Selon les douanes françaises, la croissance des exportations françaises en Espagne (+5,3%) est plus soutenue que celle des importations en provenance d’Espagne sur la période (+3,2%). Cette amélioration de l’excédent espagnol repose en grande partie sur le dynamisme des exportations en aéronefs et engins spatiaux et en véhicules automobiles, qui contribuent à la réduction du solde déficitaire espagnol en matériels de transport. L’Espagne devient en 2018 le 5e fournisseur de la France (part de marché à l’import de 6,5 %), gagnant ainsi une place aux dépens des États-Unis. Avec une part de marché à l’export de 7,8 %, l’Espagne constitue le 3e client de la France, derrière les États-Unis et l’Allemagne.

"En l'absence d'estimations définitives, les importations gagnent en poids dans le PIB alors que les exportations cessent de croître", analyse Francisco Vidal, économiste chez Intermoney.

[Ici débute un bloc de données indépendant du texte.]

Lemma resume_kept (now : float) (q : query) (w : world) :
  kept q -> kept (move (resume now q w).1 q).
Proof.
  intros H. unfold resume. unfold kept in H. destruct (at_ q) as [| |since sleeps killed|vd|vd z] eqn:Ep.
  - destruct (Semaphore.locked (sem w)); [done|]. exact (checked_out_kept now q (set_sem _ w)).
  - destruct (0 <? Semaphore.value (sem w)); [|done]. exact (checked_out_kept now q (set_sem _ w)).
  - destruct killed; [|done]. destruct H as (_ & _ & H & _). by apply (stmt_needs since), H.
  - done.
  - done.
Qed.

Lemma resume_queries (now : float) (q : query) (w : world) : queries (resume now q w).2 = queries w.
Proof.
  unfold resume, checked_out. destruct (at_ q) as [| |? ? []|vd|vd z]; [destruct (Semaphore.locked (sem w))|destruct (0 <? Semaphore.value (sem w))| | | |];
    try done; (destruct (out_of_budget now q); [done|]); (destruct (stmt now q) as [s|]; [|done]); by destruct (fleb (duration q) s).
Qed.

Lemma query_runs_queries (j : nat) (now : float) (w : world) :
  queries (query_runs j now w) =
  match queries w !! j with Some q => <[j := move (resume now q w).1 q]> (queries w) | None => queries w end.
Proof. unfold query_runs. destruct (queries w !! j) as [q|]; [|done]. pose proof (resume_queries now q w) as H. destruct (resume now q w). cbn in *. by rewrite H. Qed.

Lemma exec_queries (a : action) (w : world) :
  queries (exec a w) = queries w ++ match a with Starts du de st t g => [mkQuery du de st t g Created] | _ => [] end.
Proof. destruct a; cbn; by rewrite ?app_nil_r. Qed.

(** What every action and every query keeps holds after a run. *)
Lemma run_invariant (P : world -> Prop) (v : variant) (es : list event) :
  (forall a w, P w -> P (exec a w)) -> (forall j now w, P w -> P (query_runs j now w)) -> P (shared start) ->
  P (shared (run_variant v es)).
Proof.
  intros Ha Hq. unfold run_variant. generalize start. induction es as [|e es IH]; intros s Hs; [exact Hs|]. cbn [fold_left]. apply IH.
  destruct e as [slow|i g o|j now]; cbn [step]; [exact Hs| |by apply Hq].
  destruct (tasks s !! i) as [p|]; [|exact Hs].
  pose proof (wake_invariant exec (fun w _ => P w) (fun a w _ => Ha a w) p g (shared s) o [] Hs) as H.
  by destruct (wake exec p g (shared s) o []) as [[p' w'] tr'].
Qed.

Lemma chain_run_books (v : variant) (es : list event) : books (shared (run_variant v es)).
Proof. apply run_invariant; [apply exec_books|apply query_runs_books|by constructor]. Qed.

Lemma run_kept (v : variant) (es : list event) : Forall kept (queries (shared (run_variant v es))).
Proof.
  apply run_invariant; [intros a w H|intros j now w H|constructor].
  - rewrite exec_queries. apply Forall_app. split; [exact H|]. destruct a; by repeat constructor.
  - rewrite query_runs_queries. destruct (queries w !! j) as [q|] eqn:Ej; [|exact H].
    apply Forall_insert; [exact H|]. apply resume_kept. exact (Forall_lookup_1 _ _ _ _ H Ej).
Qed.

Definition made_for_others (v : variant) (w : world) : Z := countb (fun q => negb (made_for v q)) (queries w).

Lemma run_made_for (v : variant) (es : list event) : made_for_others v (shared (run_variant v es)) = 0.
Proof.
  apply Z.le_antisymm; [|apply countb_nonneg].
  apply (run_adds v (made_for_others v)
    (fun a => match a with Starts du de st t g => bit (negb (made_for v (mkQuery du de st t g Created))) | _ => 0 end) 0 0); try done.
  - intros a w. unfold made_for_others. rewrite exec_queries. destruct a; rewrite ?app_nil_r, ?countb_snoc; lia.
  - intros slow t d. unfold made_for. cbn. destruct (propagate v); by rewrite !eqb_reflx.
  - intros j now w. unfold made_for_others. rewrite query_runs_queries. destruct (queries w !! j) as [q|] eqn:Ej; [|lia].
    rewrite (countb_insert _ _ _ _ _ Ej). cbn. unfold made_for. cbn. lia.
Qed.

Lemma made_for_each (v : variant) (es : list event) (q : query) :
  q ∈ queries (shared (run_variant v es)) -> made_for v q = true.
Proof.
  intros [j Ej]%list_elem_of_lookup. destruct (made_for v q) eqn:E; [done|].
  pose proof (run_made_for v es) as H. pose proof (countb_pos (fun q => negb (made_for v q)) _ j q Ej) as G.
  cbn beta in G. rewrite E in G. specialize (G eq_refl). unfold made_for_others in H. lia.
Qed.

Les exportations espagnoles de biens et de services représentent, depuis 2017, près de 34% du PIB, contre 23% en 2011. "Nous craignons que les exportations ne soient plus le moteur de l’économie espagnole", s'inquiète le président du Club des Exportateurs. 


Une baisse de la productivité

Parallèlement à ces chiffres préoccupants, la productivité de l'économie espagnole a chuté de 10,5% entre 1995 et 2017, ce qui contraste avec les augmentations de 1,4% et 4,5% enregistrées respectivement dans l'ensemble de la zone euro et de l'UE, en raison de l'effort moindre des investisseurs en R&D, en capital humain et en capital public par rapport aux pays voisins. C'est en tous cas ce que souligne l'étude "La productivité de l'économie espagnole dans le contexte international", réalisée par la Fondation BBVA et l'Institut valencien de recherche économique (IVIE).

L'Espagne s'est également éloignée de l'Europe en ce qui concerne le niveau de productivité du travail, qui est actuellement de 18,7 % inférieur à celui de la zone euro.

De même, la baisse de la productivité de l'économie espagnole au cours de ces années contraste avec la hausse enregistrée dans d'autres pays comme les États-Unis (+9,2%), l'Allemagne (+8,5%), l'Italie (+9,7%) ou la France (+2,2%).

L'étude révèle qu'entre le milieu des années 1990 et 2014, l'Espagne a connu des pertes de productivité continues, avec une baisse cumulée de 12,5%. En revanche, entre 2014 et 2017, la productivité totale a augmenté de 2,7 %.

En ce qui concerne la productivité du travail, entre 1995 et 2018, la productivité par heure travaillée a augmenté de 17,5 % en Espagne, alors qu'elle a atteint 30,7 % dans la zone euro, avec une croissance encore plus forte dans l'UE (37,1 %) et aux États-Unis (46,5 %). C'est au cours des années d'expansion jusqu'en 2018 que l'Espagne s'est éloignée des niveaux de productivité des autres zones et des pays plus développés, atteignant 20,7% en dessous de la zone euro.